*WORK REQUEST*. From the records below, copy out each line that has the word "lacks".

[Opening AVAILABLE DATA section]

Lemma createMaxAnts_sound (s : State) : sound s -> sound (createMaxAnts s).
Proof.
  intro H. unfold createMaxAnts. cbv zeta.
  set (n := JS.Math_min _ _).
  destruct (JS.gt n 0) eqn:E; [|exact H].
  tests.
  pose proof (Math_min_le_l (larvae s)
                (JS.Math_floor (seeds s / seedCostPerAnt s))) as Hl.
  pose proof (Math_min_le_r (larvae s)
                (JS.Math_floor (seeds s / seedCostPerAnt s))) as Hr.
  fold n in Hl, Hr.
  open_sound.
  pose proof (floor_quotient_times (seeds s) (seedCostPerAnt s)) as Hq.
  assert (Hn : n * seedCostPerAnt s
               <= JS.Math_floor (seeds s / seedCostPerAnt s)
                  * seedCostPerAnt s)
    by (apply Qmult_le_compat_r; lra).
  assert (Hp : 0 <= n * seedCostPerAnt s)
    by (apply Qmult_le_0_compat; lra).
  assert (Hl0 : 0 <= n * larvaCostPerAnt s)
    by (apply Qmult_le_0_compat; lra).
  assert (Hl1 : n * larvaCostPerAnt s <= n * 1)
    by (apply Qmult_le_l; lra).
  fields. repeat split; try assumption; lra.
Qed.

Lemma buyQueen_sound (s : State) : sound s -> sound (buyQueen s).
Proof.
  intro H. unfold buyQueen.
  match goal with
  | |- sound (if ?b then _ else _) => destruct b eqn:E
  end; [|exact H].
  tests. open_sound. fields. repeat split; try assumption; lra.
Qed.

Lemma buyMaxQueens_sound (s : State) : sound s -> sound (buyMaxQueens s).
Proof.
  intro H. unfold buyMaxQueens. cbv zeta.
  set (n := JS.Math_min _ _).
  destruct (JS.gt n 0) eqn:E; [|exact H].
  tests.
  pose proof (Math_min_le_l (JS.Math_floor (ants s / antCostPerQueen s))
                (JS.Math_floor (seeds s / seedCostPerQueen s))) as Hl.
  pose proof (Math_min_le_r (JS.Math_floor (ants s / antCostPerQueen s))
                (JS.Math_floor (seeds s / seedCostPerQueen s))) as Hr.
  fold n in Hl, Hr.
  open_sound.
  pose proof (floor_quotient_times (ants s) (antCostPerQueen s)) as Ha.
  pose proof (floor_quotient_times (seeds s) (seedCostPerQueen s)) as Hq.
  assert (Hna : n * antCostPerQueen s
                <= JS.Math_floor (ants s / antCostPerQueen s)
                   * antCostPerQueen s)
    by (apply Qmult_le_compat_r; lra).
  assert (Hns : n * seedCostPerQueen s
                <= JS.Math_floor (seeds s / seedCostPerQueen s)
                   * seedCostPerQueen s)
    by (apply Qmult_le_compat_r; lra).
  assert (Hp : 0 <= n * seedCostPerQueen s)
    by (apply Qmult_le_0_compat; lra).
  fields. repeat split; try assumption; lra.
Qed.

Lemma upgradeSeedStorage_sound (s : State) :
  sound s -> sound (upgradeSeedStorage s).
Proof.
  intro H. unfold upgradeSeedStorage.
  match goal with
  | |- sound (if ?b then _ else _) => destruct b eqn:E
  end; [|exact H].
  tests. open_sound. fields.
  pose proof (Math_floor_gt (maxSeeds s * storageUpgradeFactor s)) as Hf.
  assert (Hc : 0 <= JS.Math_floor
                      (seedStorageUpgradeCost s * upgradeCostFactor s))
    by (apply Math_floor_nonneg, Qmult_le_0_compat; assumption).
  assert (Hm : maxSeeds s * storageUpgradeFactor s == maxSeeds s * 1.2)
    by (apply Qmult_comp; [reflexivity | assumption]).
  repeat split; try assumption; lra.
Qed.

Lemma upgradeLarvaeStorage_sound (s : State) :
  sound s -> sound (upgradeLarvaeStorage s).
Proof.
  intro H. unfold upgradeLarvaeStorage.
  match goal with
  | |- sound (if ?b then _ else _) => destruct b eqn:E
  end; [|exact H].
  tests. open_sound. fields.
  pose proof (Math_floor_gt (maxLarvae s * storageUpgradeFactor s)) as Hf.
  assert (Hc : 0 <= JS.Math_floor
                      (larvaeStorageUpgradeCost s * upgradeCostFactor s))
    by (apply Math_floor_nonneg, Qmult_le_0_compat; assumption).
  assert (Hm : maxLarvae s * storageUpgradeFactor s == maxLarvae s * 1.2)
    by (apply Qmult_comp; [reflexivity | assumption]).
  repeat split; try assumption; lra.
Qed.

Lemma applyPrestigeUpgrade_sound (upgradeId : string) (s : State) :
  sound s -> sound (applyPrestigeUpgrade upgradeId s).
Proof.
  intro H. unfold applyPrestigeUpgrade.
  repeat match goal with
         | |- context [if (?a =? ?b)%string then _ else _] =>
           destruct (a =? b)%string
         end; try exact H;
    open_sound; fields; repeat split; try assumption; lra.
Qed.

Lemma applyPrestigeUpgrades_sound (s : State) :
  sound s -> sound (applyPrestigeUpgrades s).
Proof.
  unfold applyPrestigeUpgrades. generalize (purchasedUpgrades s) as l.
  intro l. revert s. induction l as [|upgradeId l IH]; intros s H.
  - exact H.
  - cbn [fold_left]. now apply IH, applyPrestigeUpgrade_sound.
Qed.

Lemma resetGameState_sound (now : Q) (s : State) :
  sound s -> sound (resetGameState false now s).
Proof.
  intro H. unfold resetGameState. apply applyPrestigeUpgrades_sound.
  open_sound. fields. repeat split; try assumption; lra.
Qed.

Lemma initialState_sound (now : Q) : sound (initialState now).
Proof.
  unfold sound, wellFormed, withinCaps. cbn.
  repeat split; try reflexivity; try discriminate.
Qed.

(** The two operations that do not clamp leave the other numbers of the
    store in their ranges. *)
Lemma perform_wellFormed (op : Operation) (s : State) :
  clamping op = false -> wellFormed s -> wellFormed (perform op s).
Proof.
  destruct op; try discriminate; intros _ H; cbn [perform].
  - unfold createLarvae.
    match goal with
    | |- wellFormed (if ?b then _ else _) => destruct b
    end; exact H.
  - unfold collectSeedsManually. cbv zeta.
    match goal with
    | |- wellFormed (if ?b then _ else _) => destruct b
    end; exact H.
Qed.

(** Every operation that clamps keeps each pool within its cap. *)
Lemma perform_sound (op : Operation) (s : State) :
  clamping op = true -> sound s -> sound (perform op s).
Proof.
  destruct op; try discriminate; intros _ H; cbn [perform].
  - now apply gameLoopTick_sound.
  - now apply createMaxLarvae_sound.
  - now apply createAnts_sound.
  - now apply createMaxAnts_sound.
  - now apply buyQueen_sound.
  - now apply buyMaxQueens_sound.
  - now apply upgradeSeedStorage_sound.
  - now apply upgradeLarvaeStorage_sound.
  - now apply resetGameState_sound.
Qed.

(** In exact arithmetic: from a store whose numbers are in their ranges and
    whose pools are within their caps, every sequence of the operations
    that clamp leaves the pools within their caps and the numbers in
    their ranges.  (On doubles the sum in [createMaxLarvae] can round above
    the cap.) *)
Lemma run_sound (ops : list Operation) (s : State) :
  forallb clamping ops = true -> sound s -> sound (run ops s).
Proof.
  unfold run. revert s. induction ops as [|op ops IH]; intros s Hc H.
  - exact H.
  - cbn in Hc. apply andb_prop in Hc. destruct Hc as [Hop Hops].
    cbn [fold_left]. apply IH; [exact Hops|].
    now apply perform_sound.
Qed.

(** ** gameStore.ts: offline progress *)

Lemma Math_floor_zero (x : Q) : x == 0 -> JS.Math_floor x == 0.
Proof.
  intro H. unfold JS.Math_floor. now rewrite (Qfloor_comp _ _ H).
Qed.

Lemma grant_zero (elapsed rate count headroom : Q) :
  elapsed == 0 -> 0 <= headroom ->
  JS.Math_min (JS.Math_floor (elapsed * rate * count)) headroom == 0.
Proof.
  intros He Hh.
  assert (Hz : JS.Math_floor (elapsed * rate * count) == 0).
  { apply Math_floor_zero. rewrite He. ring. }
  unfold JS.Math_min. rewrite Hz. now apply Q.min_l.
Qed.

(** ** gameStore.ts: loading *)

Lemma loadShopCost_id (savedState : SavedState) (shop : ShopItem) :
  id (loadShopCost savedState shop) = id shop.
Proof.
  unfold loadShopCost.
  repeat match goal with
         | |- context [if ?b then _ else _] => destruct b; cbn
         end; reflexivity.
Qed.

(** C8 (the code breaks it).  The claim is that every loader falls back,
    field by field, to the value in memory when the saved record lacks the
    field, the costs of the prestige shop included.  [loadGameState]
    assigns the saved cost without [??]: loading a save that has the pools
    but no cost fields leaves every cost of the shop [undefined], where
    the store had 10, 15, 20 and 100 before.  The pools of that save are
    loaded and the fields it lacks elsewhere keep their values. *)
Theorem C8_loadGameState_drops_shop_costs (now : Q) :
  let s := initialState now in
  let s' := loadGameState (Some earlierSave) now s in
  map cost (prestigeShop s) = [Some 10; Some 15; Some 20; Some 100] /\
  map cost (prestigeShop s') = [None; None; None; None] /\
  map id (prestigeShop s') = map id (prestigeShop s) /\
  ants s' = 5 /\ maxSeeds s' = maxSeeds s /\
  seedStorageUpgradeCost s' = seedStorageUpgradeCost s.
Proof. cbv zeta. repeat split. Qed.

(** ** gameStore.ts: more of its actions *)

Lemma gt_false_iff (x y : Q) : JS.gt x y = false <-> x <= y.
Proof. unfold JS.gt. rewrite negb_false_iff. apply Qle_bool_iff. Qed.

Lemma lt_false_iff (x y : Q) : JS.lt x y = false <-> y <= x.
Proof. apply (gt_false_iff y x). Qed.










(** *** Saving and loading *)

Local Open Scope string_scope.

Lemma find_map_same_id (f : ShopItem -> ShopItem) (i : string)
                       (shop : list ShopItem) :
  (forall u, id (f u) = id u) ->
  find (fun u => id u =? i) (map f shop)
  = option_map f (find (fun u => id u =? i) shop).
Proof.
  intro Hf. induction shop as [|u shop IH]; [reflexivity|].
  cbn. rewrite Hf. destruct (id u =? i); [reflexivity | exact IH].
Qed.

[Closing AVAILABLE DATA section]

*EXERCISE SOLUTION*.
    field by field, to the value in memory when the saved record lacks the
    loaded and the fields it lacks elsewhere keep their values. *)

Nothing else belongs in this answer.